_Problem statement:_
Return copies of the lines below that mention "when".

[Saved entries]
******

Lemma flight_time_ok :
  headwind < speed ->
  calculate_flight_time distance speed headwind
  = (str_int (whole_hours distance speed headwind) ++ " hours "
     ++ str_int (whole_minutes distance speed headwind)
     ++ " minutes")%string.
Proof.
  intros H. unfold calculate_flight_time.
  destruct (Qle_bool (speed - headwind) 0) eqn:E; [|reflexivity].
  apply Qle_bool_iff in E. lra.
Qed.

(** The text of a duration never holds the word that marks a failure. *)
Lemma flight_time_ok_no_error :
  headwind < speed ->
  contains "Error" (calculate_flight_time distance speed headwind) = false.
Proof.
  intros H. rewrite flight_time_ok by exact H.
  apply contains_first_char.
  rewrite !has_char_app, !str_int_no_char by reflexivity.
  reflexivity.
Qed.

Lemma flight_time_ok_split :
  headwind < speed ->
  split (calculate_flight_time distance speed headwind)
  = [str_int (whole_hours distance speed headwind); "hours"%string;
     str_int (whole_minutes distance speed headwind); "minutes"%string].
Proof.
  intros H. rewrite flight_time_ok by exact H.
  apply split_hours_minutes;
    auto using str_int_no_space, str_int_nonempty.
Qed.

Lemma flight_time_ok_not_error :
  headwind < speed ->
  String.eqb (calculate_flight_time distance speed headwind) headwind_error
  = false.
Proof.
  intros H. apply String.eqb_neq. intros E.
  pose proof (flight_time_ok_no_error H) as N.
  rewrite E in N. discriminate N.
Qed.

End FlightTimeFacts.

Local Open Scope Q_scope.

(** C3.  [calculate_flight_time] returns its failure text exactly when the
    headwind is at least the cruise speed, that is, exactly when the
    effective speed [speed - headwind] is not positive. *)
Theorem flight_time_fails_iff (distance speed headwind : Q) :
  (calculate_flight_time distance speed headwind = headwind_error
   <-> headwind >= speed) /\
  (headwind >= speed <-> speed - headwind <= 0).
Proof.
  split; [split|split; intros H; lra].
  - intros E. destruct (Qlt_le_dec headwind speed) as [L|L]; [|exact L].
    pose proof (flight_time_ok_no_error distance speed headwind L) as N.
    rewrite E in N. discriminate N.
  - apply flight_time_error.
Qed.

(** ** The calculations of the two reports *)

Section ReportFacts.

Variable a : aircraft.
Variables distance headwind fuel_price : Q.

(** The fuel both reports compute from a duration: the hours printed in
    the text, read back, plus the reserve. *)
Local Abbreviation fuel_of hours :=
  (calculate_fuel_needed (inject_Z hours) (fuel_burn a) default_reserve).

Lemma plan_calculations_ok :
  headwind < inject_Z (cruise_speed a) ->
  let hours := whole_hours distance (inject_Z (cruise_speed a)) headwind in
  plan_calculations a distance headwind fuel_price
  = Some {| flight_time :=
              calculate_flight_time distance (inject_Z (cruise_speed a))
                headwind;
            fuel_needed := fuel_of hours;
            fuel_check := check_fuel_sufficiency a (fuel_of hours);
            cost := calculate_cost (fuel_of hours) fuel_price |}.
Proof.
  intros H hours. unfold plan_calculations.
  rewrite flight_time_ok_no_error, flight_time_ok_split by exact H.
  cbn [negb nth_error bind]. rewrite float_of_str_int. reflexivity.
Qed.

Lemma plan_calculations_error :
  inject_Z (cruise_speed a) <= headwind ->
  plan_calculations a distance headwind fuel_price
  = Some {| flight_time := headwind_error; fuel_needed := 0;
            fuel_check := "N/A"; cost := 0 |}.
Proof.
  intros H. unfold plan_calculations.
  rewrite flight_time_error by exact H. reflexivity.
Qed.

Lemma comparison_figures_ok :
  (0 < cruise_speed a)%Z ->
  let hours := whole_hours distance (inject_Z (cruise_speed a)) 0 in
  comparison_figures a distance
  = Some (Some {| time_parts :=
                    [str_int hours; "hours"%string;
                     str_int (whole_minutes distance
                                (inject_Z (cruise_speed a)) 0);
                     "minutes"%string];
                  fuel := fuel_of hours;
                  trip_cost :=
                    calculate_cost (fuel_of hours) default_fuel_price |}).
Proof.
  intros H hours. unfold comparison_figures.
  apply inject_Z_pos in H.
  rewrite flight_time_ok_no_error, flight_time_ok_split by exact H.
  cbn [negb nth_error bind]. rewrite float_of_str_int. reflexivity.
Qed.

Lemma comparison_figures_error :
  (cruise_speed a <= 0)%Z -> comparison_figures a distance = Some None.
Proof.
  intros H. unfold comparison_figures.
  rewrite flight_time_error; [reflexivity | now apply inject_Z_nonpos].
Qed.

End ReportFacts.

(** ** Scenarios and claims about the reports *)

(** C1.  The scenario of the specification, run on the program: C172,
    300 nautical miles, no wind, 6.50 per gallon.  The flight time is
    "2 hours 30 minutes" and the fuel check is passed, but only the two
    whole hours reach the fuel calculation: the fuel is 25.5 gallons, not
    29.75, and the cost is 165.75, not 193.375. *)
Theorem c172_300nm_plan :
  (exists p : plan,
      plan_calculations C172 300 0 6.50 = Some p /\
      flight_time p = "2 hours 30 minutes"%string /\
      fuel_needed p == 25.5 /\ ~ fuel_needed p == 29.75 /\
      fuel_check p = "Fuel OK: 25.5 gal needed, 56 gal capacity"%string /\
      cost p == 165.75 /\ ~ cost p == 193.375) /\
  (forall float_repr : Q -> string,
      display_flight_plan float_repr "C172" (Some 300) (Some 0) (Some 6.50)
      = Some [ ("=== Flight Plan Assistant ===" ++ nl)%string;
               "Available Aircraft:"%string;
               "  C172: Cessna 172"%string;
               "  PA28: Piper Cherokee"%string;
               "  SR22: Cirrus SR22"%string;
               (nl ++ "Selected: Cessna 172")%string;
               (nl ++ "========================================")%string;
               "FLIGHT PLAN SUMMARY"%string;
               "========================================"%string;
               "Aircraft: Cessna 172"%string;
               ("Distance: " ++ float_repr 300 ++ " nautical miles")%string;
               "Flight Time: 2 hours 30 minutes"%string;
               "Fuel Required: 25.5 gallons"%string;
               "Fuel Check: Fuel OK: 25.5 gal needed, 56 gal capacity"%string;
               "Estimated Cost: $165.75"%string;
               (nl ++ "Normal wind conditions")%string ]).
Proof.
  split.
  - eexists. split; [vm_compute; reflexivity|].
    cbn [flight_time fuel_needed fuel_check cost].
    repeat split; try reflexivity; intros H; discriminate H.
  - intros float_repr. vm_compute. reflexivity.
Qed.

******

_Result:_
(** C3.  [calculate_flight_time] returns its failure text exactly when the
    headwind is at least the cruise speed, that is, exactly when the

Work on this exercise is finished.